News

Wearing Thin

By CHRISTINA CLARK

ColumnistChristina

Coming home from my hoop dance class always has me in a good mood. I feel centered and happy, glad that my heart rate was kicked into high gear, and that I got to “play” and dance.

After doing my normal post-workout “shower, eat, drink and sit” routine, I found myself looking at a thread of comments on an advertisement for fitness attire. Now this attire comes from England, has different sizing, runs a little smaller and is pretty expensive. But it’s cute, so I keep it on my feed and on my radar hoping that they’ll someday have a clearance sale. Plus, it is almost the end of February and my New Year’s resolutions to lose weight are wearing thin. (Though meatless days still happen quite frequently!)

The advertisement in question showed a woman who was very fit, but not your typical model-thin woman advertising the new tops that were coming out as “plus-sized” workout gear. Looking at her from my view, I’d probably say she was around an American size 10 with a rather developed chest. Not really what I’d consider “plus-sized” but from the other ads and commentary I’d heard about this brand, they run on the small side.  They’re supposed to be tight to help compress and burn more calories

The comments included such statements as “How is she plus-sized?” and “Plus-sized my arse!”, and the winner who said that she would “eat [her] shorts if that model is plus-sized!” Hopefully she isn’t in the mood for massive amounts of synthetic fiber. From just a bit of curiosity years ago, I know that plus-sized modeling can start at anywhere from a size six to size ten and up. The camera adds ten pounds I suppose.

The root of the problem here was the way it was stated.  This woman was obviously the plus size the brand was looking for. But it was also a fitness ad. There needs to be less worry in women about what their “size” is. If you’re healthy, or at least comfortable in your body, then why let a little terminology get one all worked up?

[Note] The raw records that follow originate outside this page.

(** go-ethereum's node iterators: an iteration visits every path at most once,
    the paths are sequences of nibbles, and what it has visited it has read
    from the database, under the key of rawdb's schema. No account hash is zero. *)
Class NodeReaderLaws `{TrieReader, NodeReader, RawdbKeys} (db : store) (scheme : string) : Prop := {
  account_paths root :
    NoDup (account_nodes root).*1 ∧ Forall (λ n, isCanonicalHexPath n.1 = true) (account_nodes root);
  storage_paths root owner storageRoot :
    NoDup (storage_nodes root owner storageRoot).*1 ∧
    Forall (λ n, isCanonicalHexPath n.1 = true) (storage_nodes root owner storageRoot);
  account_stored root leaves :
    account_iterator root = Ok (leaves, None) →
    Forall (λ n, n.2 ≠ zero_hash → is_Some (db !! node_key scheme (zero_hash, n))) (account_nodes root) ∧
    Forall (λ kv, kv.1 ≠ hash_bytes zero_hash) leaves;
  storage_stored root owner storageRoot leaves :
    storage_iterator root owner storageRoot = Ok (leaves, None) →
    Forall (λ n, n.2 ≠ zero_hash → is_Some (db !! node_key scheme (owner, n))) (storage_nodes root owner storageRoot)
}.

(** ** The nodes of a traversal *)

Section NodeLemmas.
Context `{Keccak, EmptyHashes, AccountRLP, RLPSplit, StackTrie, TrieReader, NodeReader, RawdbKeys, !RawdbKeysLaws, BatchSize}.
Context (batchLen : list Hash → N) (batchLen_zero : ∀ l, batchLen l = 0 → l = []).

Definition nonzero_hashes (nodes : list (Hash * (bytes * Hash))) : list Hash :=
  map (λ n, n.2.2) (filter (λ n, n.2.2 ≠ zero_hash) nodes).

(** The inventory of the hash scheme: the set of the nodes. *)
Lemma mark_nodes nodes v w u v' w' :
  for_each nodes (inventory_Next batchLen HashScheme) v w = (Ok u, v', w') →
  index_marks (vf_index v') = index_marks (vf_index v) ∪ list_to_set (nonzero_hashes nodes) ∧ vf_flat v' = vf_flat v.
Proof.
  revert v w. induction nodes as [|n nodes IH]; intros v w Hr; cbn [for_each] in Hr.
  { minv. unfold nonzero_hashes. cbn. split; [set_solver|done]. }
  apply bind_ok in Hr as ([] & v1 & w1 & Hm & Hr). apply IH in Hr as [-> ->].
  unfold inventory_Next, recordTrieNode in Hm. unfold nonzero_hashes. rewrite filter_cons. case_bool_decide as Hz.
  - rewrite decide_False; [|by intros []]. by minv.
  - rewrite decide_True //. rewrite bool_decide_eq_true_2 // in Hm. unfold on_index in Hm. minv.
    match goal with Hx : Mark _ _ _ _ = _ |- _ => apply Mark_ok in Hx; [|done]; rename Hx into Hmk end.
    cbn. rewrite Hmk. split; [set_solver|done].
Qed.

(** The inventory of the path scheme: the number of the nodes. *)
Lemma count_nodes nodes v w u v' w' :
  for_each nodes (inventory_Next batchLen PathScheme) v w = (Ok u, v', w') →
  vf_nodes v + N.of_nat (length (nonzero_hashes nodes)) < two64 →
  vf_nodes v' = vf_nodes v + N.of_nat (length (nonzero_hashes nodes)) ∧ vf_flat v' = vf_flat v.
Proof.
  revert v w. induction nodes as [|n nodes IH]; intros v w Hr Hl; cbn [for_each] in Hr.
  { minv. unfold nonzero_hashes. cbn. split; [lia|done]. }
  apply bind_ok in Hr as ([] & v1 & w1 & Hm & Hr).
  unfold inventory_Next, recordTrieNode in Hm. unfold nonzero_hashes in *. rewrite filter_cons in Hl |- *. case_bool_decide as Hz.
  - rewrite decide_False in Hl |- *; [|by intros []..]. minv. by apply IH in Hr.
  - rewrite decide_True // in Hl |- *. rewrite bool_decide_eq_false_2 // in Hm. minv. cbn [length map] in *.
    apply IH in Hr as [-> ->]; cbn [vf_nodes vf_flat]; rewrite add64_small; first [lia | split; [lia|done]].
Qed.

(** The nodes of the storage trie of an entry. *)
Definition entry_nodes (root : Hash) (e : entry) : list (Hash * (bytes * Hash)) :=
  if bool_decide (acc_Root (e_account e) = EmptyRootHash) then []
  else map (pair (e_hash e)) (storage_nodes root (e_hash e) (acc_Root (e_account e))).

Context (root : Hash) (readCode : Hash → result bytes) (db : store) (scheme : string) `{!NodeReaderLaws db scheme}.
Context (es : list entry) (es_leaves : account_iterator root = Ok (account_leaves es, None)).
Context (es_source : Forall (entry_source root readCode) es).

I’ll admit, being a size twelve myself, I have body image issues. I did when I was thinner, I did when I was larger, and I just have them. But I’m hoping that if I can change my attitude a bit, then so can everyone else. The term “plus-sized” in this brand basically means if you aren’t a fitness guru or petite to begin with, you might want to try this size out.

But if you actually are plus-sized, or thin-sized, or petite-sized or round-sized, why does it matter? If you are moving your body every day, eating a healthy, balanced diet, your body will usually even everything out (barring medical issues). Nobody else needs to know that your workout top is built to burn extra calories, nor do they need to know that you might be a plus-sized person.

We tuck our tags for a reason. Nobody needs to know how big or small a clothing company deems you to be. All anybody really needs to know is that you look fabulous and you know it.